In this post, we will discuss the benefits of PPF or Public Provident Fund. Below are some things to know about the changes proposed in PPF rules.
The Public Provident Fund is the most popular saving schemes. Apart from higher interest rates compared to bank deposits, it also offers a host of income tax benefits. With regard to income tax implications, PPF enjoys an EEE – Exempt, Exempt, Exempt – status. This means that the contribution, interest and maturity proceeds are tax-free. PPF contribution up to Rs. 1.5 lakh in an FY is eligible for tax deductions under Section 80C of the Income Tax Act. Now, PPF accounts are likely to come with more benefits.
- The govt has proposed to allow premature closure of Public Provident Fund (PPF) accounts.
- According to the present PPF rules, premature closure of PPF account is allowed only under specific conditions such as expenditure towards medical treatment and higher education. Their account has to complete at least 5 FYs.
- “In order to make provisions for premature closure easier in respect of all schemes, provisions could be made through specific scheme notification. The benefits of premature closure of small savings schemes may now be introduced to deal with medical emergencies, higher education needs, etc,” the Ministry of Finance said this in a statement.

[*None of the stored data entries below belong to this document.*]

(* ===== verification/MemCtrlGuard.v ===== *)
(** What the memory controller relies on when it makes the packet of a burst (the class
    [Guard] of MemCtrlReq.v): without a Rowhammer defence it never fails, with row
    quarantine not as long as the detector can follow the activations. *)
From S2P Require Import Prelude AddrRange Mitigation CmdBus Packet Detector RRS RRSAccess RQ RQTables RQAccess RQInit Dram DramDecode Defense QoSPolicy QoS MemSink MemCtrl MemCtrlInv MemCtrlReq.
From Stdlib Require String.
Open Scope Z_scope.
Import QoS MemCtrl CtrlInv CtrlReq.

Module CtrlGuard.

Section Guard.
Context {HS : StdLib} {HM : Medium} (c : Config) (dc : DRAMInterface.Config) (rand_stream : nat -> Z) (mem : nat -> Alloc) (now : Z).
Hypothesis Hdram : dram_cfg c = Some dc.

(** The parts of the state the making of a packet works on. *)
Definition same_parts (s s' : t) : Prop := untouched s s' /\ dram s' = dram s /\ rh_defense s' = rh_defense s.
(** The packet names a row of the configuration. *)
Definition placed (F : Prop) (m : MemPacket) : Prop := F \/ 0 <= rank m < DRAMInterface.ranksPerChannel dc /\
  0 <= bank m < DRAMInterface.banksPerRank dc /\ 0 <= row m < DRAMInterface.rowsPerBank dc.
Lemma decode_wpf (F : Prop) p a sz rd s :
  (F \/ AddrRange.range_ok (dram_range c) /\ Decode.geometry dc /\ AddrRange.contains (dram_range c) a = true) ->
  wpf F (decode mem c now true p a sz rd) s (fun m s' => same_parts s s' /\ made p a sz rd m /\
    placed F m).
Proof using Hdram.
  intros HF. unfold decode. wpf_step. wpf_step. wpf_step. apply wpf_lift.
  { intros f E. destruct HF as [?|(Hr & _ & Ha)]; [done|]. destruct (AddrRange.getOffset_ok _ _ Hr Ha) as (x & Ex & _). congruence. }
  intros off Eoff. wpf_step. rewrite Hdram. apply wpf_lift; [done|]. intros _ [= <-]. wpf_step. apply wpf_lift.
  - intros f E. destruct HF as [?|(Hr & Hg & Ha)]; [done|]. destruct (AddrRange.getOffset_ok _ _ Hr Ha) as (x & Ex & Hx).
    destruct (Decode.decodePacket_ok dc Hg (fun _ => off) (mem (allocs s)) now p a sz rd true) as (m & Em & _); congruence.
  - intros m Em. wpf_step. wpf_step. wpf_step. pose proof (Decode.decodePacket_new _ _ _ _ _ _ _ _ _ _ Em) as Enew.
    split; [|split].
    + split; [|done]. split; try done. cbn. lia.
    + rewrite Enew. by split.
    + destruct HF as [?|(Hr & Hg & Ha)]; [by left|right]. destruct (AddrRange.getOffset_ok _ _ Hr Ha) as (x & Ex & Hx).
      destruct (Decode.decodePacket_ok dc Hg (fun _ => off) (mem (allocs s)) now p a sz rd true) as (m' & Em' & H1 & H2 & H3); [congruence|].
      rewrite Em in Em'. by injection Em' as <-.
Qed.
Lemma setup_wpf (F : Prop) m rd s (Q : unit -> t -> Prop) : (F \/ 0 <= rank m < zlen (DRAMInterface.ranks (dram s))) ->
  (forall s', untouched s s' -> rh_defense s' = rh_defense s ->
     zlen (DRAMInterface.ranks (dram s')) = zlen (DRAMInterface.ranks (dram s)) -> Q tt s') ->
  wpf F (on_dram c (fun _ _ => DRAMInterface.setupRank (rank m) rd)) s Q.
Proof using Hdram.
  intros HF HQ. unfold on_dram. wpf_step. wpf_step. rewrite Hdram. wpf_step. unfold DRAMInterface.setupRank, DRAMInterface.on_rb, wpf.
  change (DRAMInterface.ranks ((dram s) <| DRAMInterface.bus := bus s |>)) with (DRAMInterface.ranks (dram s)).
  unfold aread. destruct (DRAMInterface.ranks (dram s) !! rank m) as [r|] eqn:E.
  - cbn -[over]. apply HQ; [by split|done|]. cbn. by rewrite zlen_insert.
  - destruct HF as [?|Hr]; [done|]. destruct (zlookup_None _ _ E); lia.
Qed.

(** The defence marks the packet and leaves the rest of it alone. *)
Definition marked (m m' : MemPacket) : Prop := exists b x,
  m' = m <| rh_injectDelay := true |> <| rh_bubbleSize := b |> <| rh_SRAMDelay := x |>.
Lemma made_marked p a sz rd m m' : made p a sz rd m -> marked m m' -> made p a sz rd m' /\ rank m' = rank m.
Proof using. intros [] (b & x & ->). by split. Qed.

Section Stands.
Context (F : Prop) (ok : nat -> Defense.t -> Prop).
Hypothesis Hgood : F \/ AddrRange.range_ok (dram_range c) /\ Decode.geometry dc.
Hypothesis Hless : forall k r, ok (S k) r -> ok k r.
Hypothesis Hdef : rh_defense_enable c = true -> forall k m r, ok (S k) r -> AddrRange.contains (dram_range c) (addr m) = true -> placed F m ->
  wpf F (Defense.defend rand_stream (rh_mitigation c) now m) r (fun m' r' => marked m m' /\ ok k r').

(** The ranks are those of the configuration, and the defence stands [k] accesses. *)
Definition stands (k : nat) (d : DRAMInterface.t) (r : Defense.t) : Prop :=
  (F \/ zlen (DRAMInterface.ranks d) = DRAMInterface.ranksPerChannel dc) /\ ok k r.
Lemma guard_stands : Guard c rand_stream mem now F stands.
Proof using Hdram Hgood Hless Hdef.
  split; [|intros k d r [? ?]; split; auto]. intros k p a sz rd s [Hd Hok] Ha. unfold new_packet. wpf_step.
  eapply wpf_mono; [apply decode_wpf; destruct Hgood as [?|[? ?]]; [by left|by right]|].
  intros m s1 ((Hun & Ed & Er) & Hm & Hr). wpf_step.
  apply (wpf_mono _ _ _ (fun m' s2 => marked m m' /\ untouched s s2 /\ dram s2 = dram s /\ ok k (rh_defense s2)
    \/ m' = m /\ untouched s s2 /\ dram s2 = dram s /\ ok k (rh_defense s2))).
  - destruct (rh_defense_enable c) eqn:E.
    + wpf_step. rewrite Er. 
      assert (AddrRange.contains (dram_range c) (addr m) = true) as Ha' by (by rewrite (ma_addr _ _ _ _ _ Hm)).
      eapply wpf_mono; [exact (Hdef eq_refl k m _ Hok Ha' Hr)|].
      intros m' r' [Hmk Hok']. left. split; [done|]. split; [|split; [exact Ed|exact Hok']].
      eapply untouched_trans; [exact Hun|by split].
    + wpf_step. right. rewrite Er. auto.
  - intros m' s2 H2. assert (made p a sz rd m' /\ rank m' = rank m /\ untouched s s2 /\ dram s2 = dram s /\ ok k (rh_defense s2))
      as (Hm' & Erk & Hun2 & Ed2 & Hok2).
    { destruct H2 as [(Hmk & H2)|(-> & H2)]; [|done]. destruct (made_marked _ _ _ _ _ _ Hm Hmk) as [H3 H4]. done. }
    wpf_step. apply setup_wpf.
    { rewrite Erk, Ed2. destruct Hd as [?| ->]; [by left|]. destruct Hr as [?|[Hr _]]; [by left|right]. lia. }
    intros s3 Hun3 Er3 Ez. wpf_step. split; [by eapply untouched_trans|]. split; [done|]. split; [rewrite Ez, Ed2; exact Hd|by rewrite Er3].
Qed.
End Stands.
End Guard.

(** ** The guards *)

Section Instances.
Context {HS : StdLib} {HM : Medium} (c : Config) (dc : DRAMInterface.Config) (rand_stream : nat -> Z) (mem : nat -> Alloc) (now : Z).
Hypothesis Hdram : dram_cfg c = Some dc.

(** Whatever the defence does, a burst that does not fault has its packet. *)
Lemma guard_partial : Guard c rand_stream mem now True (stands dc True (fun _ _ => True)).
Proof using Hdram.
  apply guard_stands; [done|by left|done|]. intros _ k m r _ _ _. unfold Defense.defend. wpf_step.
  eapply (wpf_mono _ _ _ (fun _ _ => True)); [by apply wpf_any|]. intros d r' _. wpf_step. split; [|done]. by eexists _, _.
Qed.

Hypothesis Hrange : AddrRange.range_ok (dram_range c).
Hypothesis Hgeo : Decode.geometry dc.
Lemma guard_plain : rh_defense_enable c = false -> Guard c rand_stream mem now False (stands dc False (fun _ _ => True)).
Proof using Hdram Hrange Hgeo. intros E. apply guard_stands; [done|by right|done|]. by rewrite E. Qed.

(** Row quarantine stands as many accesses as its detector has counters left for. *)
Section Quarantine.
Context (entries rows thr : Z).
Hypothesis Hdims : 0 <= entries < 2 ^ 32 /\ 0 <= rows /\ 0 < thr.
Definition rq_stands (k : nat) (r : Defense.t) : Prop := exists rq W f g, r = Defense.RQ rq /\
  Access.ready entries rows thr rq W f g /\
  (forall b, Z.max 0 (W (0, 0, b)) + Z.of_nat k < 2 ^ 32 /\ Z.max 0 (W (0, 0, b)) + Z.of_nat k <= thr * (entries + 1)) /\
  forall a, AddrRange.contains (dram_range c) a = true -> 0 <= a /\ exists row, Row_Quarantine.randRowID rq !! (a / 8192) = Some row.
Lemma guard_quarantine : Defense.by_row (rh_mitigation c) = false ->
  Guard c rand_stream mem now False (stands dc False rq_stands).
Proof using Hdram Hrange Hgeo Hdims.
  intros Hrow. destruct Hdims as (Hn & Hrows & Hthr). apply guard_stands; [done|by right| |].
  - intros k r (rq & W & f & g & -> & H1 & H2 & H3). exists rq, W, f, g. split; [done|]. split; [done|]. split; [|done].
    intros b. specialize (H2 b). lia.
  - intros _ k m r (rq & W & f & g & -> & H1 & H2 & H3) Ha _. destruct (H3 _ Ha) as (H0 & row & Hrw).
    apply wpf_wp. unfold Defense.defend. rewrite Hrow. wp_step. unfold Defense.access, wp.
    assert (forall b, W (0, 0, b) + 1 < 2 ^ 32) as HW1 by (intros b; specialize (H2 b); lia).
    assert (forall b, W (0, 0, b) < thr * (entries + 1)) as HW2 by (intros b; specialize (H2 b); lia).
    destruct (wp_inv _ _ _ (Access.access_wp entries rows thr rq W f g now (addr m) row Hn Hrows Hthr H1 H0 Hrw HW1 HW2))
      as (d & rq' & -> & [(W' & f' & g' & Hr' & HW') Hids _]).
    cbn [mbind result_bind]. split; [by eexists _, _|]. exists rq', W', f', g'. split; [done|]. split; [done|]. split.
    + intros b. specialize (H2 b). specialize (HW' b). lia.
    + intros a Ha'. rewrite Hids. by apply H3.
Qed.
End Quarantine.

(** Row swap stands as many accesses as its detector and its tables are provisioned for. *)
Section Swap.
Import SwapAccess.
Context (ne thr nt cap limit : Z).
Let rows := DRAMInterface.rowsPerBank dc.
Let banks := DRAMInterface.banksPerRank dc.
Hypothesis Hdims : 0 <= ne < 2 ^ 32 /\ 0 < thr /\ 0 <= nt < 2 ^ 32 - 1 /\ 1 + 2 * nt + ne < rows /\ cap < nt.
Hypothesis Hlim : provisioned ne thr cap limit.
Definition rrs_stands (k : nat) (r : Defense.t) : Prop := exists rrs h, r = Defense.RRS rrs /\
  sound ne rows thr nt cap banks None h rrs /\
  (forall rk b, 0 <= rk < DRAMInterface.ranksPerChannel dc -> 0 <= b < banks -> (0, rk, b) ∈ dom (Randomized_Row_Swap.tables rrs)) /\
  forall x, Z.max 0 (loads h x) + Z.of_nat k <= limit.
Lemma guard_swap : Defense.by_row (rh_mitigation c) = true ->
  Guard c rand_stream mem now False (stands dc False rrs_stands).
Proof using Hdram Hrange Hgeo Hdims Hlim.
  intros Hrow. destruct Hdims as (Hne & Hthr & Hnt & Hroom & Hcap). apply guard_stands; [done|by right| |].
  - intros k r (rrs & h & -> & H1 & H2 & H3). exists rrs, h. split; [done|]. split; [done|]. split; [done|].
    intros x. specialize (H3 x). lia.
  - intros _ k m r (rrs & h & -> & H1 & H2 & H3) _ [[]|(Hrk & Hb & Hr)].
    apply wpf_wp. unfold Defense.defend. rewrite Hrow. wp_step. unfold Defense.access, wp.
    assert (forall x, loads (roll (window_over (Randomized_Row_Swap.base rrs) now) h) x <= Z.max 0 (loads h x)) as Hroll.
    { intros x. destruct window_over; cbn; lia. }
    assert (forall x, loads (roll (window_over (Randomized_Row_Swap.base rrs) now) h) x + 1 <= limit) as Hl.
    { intros x. specialize (H3 x). specialize (Hroll x). lia. }
    destruct (wp_inv _ _ _ (swap_access_wp ne rows thr nt cap banks Hne Hthr Hnt Hroom Hcap rand_stream h rrs now (row m) 0 (rank m) (bank m)
      H1 (H2 _ _ Hrk Hb) Hr (provisioned_le _ _ _ Hthr limit _ Hlim (Hl _)))) as (d & rrs' & -> & [Hr' [Hdom _] _ _]).
    cbn [mbind result_bind]. split; [by eexists _, _|]. eexists rrs', _. split; [done|]. split; [exact Hr'|]. rewrite Hdom. split; [done|].
    intros x. rewrite record_loads. specialize (H3 x). specialize (Hroll x). case_bool_decide; cbn; lia.
Qed.
End Swap.
End Instances.
End CtrlGuard.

- The govt has also planned to consolidate PPF Act under the proposed Government Savings Promotion Act. The government has addressed that “No existing benefits to depositors are proposed to be taken away through this process”.
- “The main objective in proposing a common Act is to make implementation easier for the depositors as they need not go through different rules and Acts for understanding the provision of various small saving schemes, and also to introduce certain flexibilities for the investors,” the Finance Ministry said.
- PPF accounts are immune from attachment under court decree order. The Finance Ministry has also clarified that there is no proposal to withdraw the provision and the existing and future depositors will continue to enjoy protection from the attachment under the amended umbrella Act as well.
- Apart from ensuring existing benefits, the government has also proposed certain new benefits to the depositors under the bill to merge Government Savings Certificates Act, 1959 and Public Provident Fund Act, 1968 with the Government Savings Banks Act, 1873.
- “The existing Acts are silent about grievance redressal. The Acts which are amended allows the government to put in place mechanism for redressal of grievances and for amicable and expeditious settlement of disputes relating to Small Savings,” the Finance Ministry said.
- As per the existing provisions of the Acts, if the depositor dies and nomination exists, the outstanding balances will be paid to the nominee(s). The Supreme Court in its judgment stated that nominee(s) is merely empowered to collect the amounts as trustee for the benefit of legal heirs, the Finance Ministry added. “It was creating disputes between the provisions of the Acts and verdict of the Supreme Court. Thus, the right of nominees have currently been more clearly defined,” the ministry said in a statement.
- There is no change in interest rate or tax policy on small savings scheme being made through this amendment, the govt clarified. The interest rate on PPF accounts, like other small savings schemes, is reset on a quarterly basis. Presently, PPF accounts fetch an interest rate of 7.6 percent (for Jan-Mar quarter).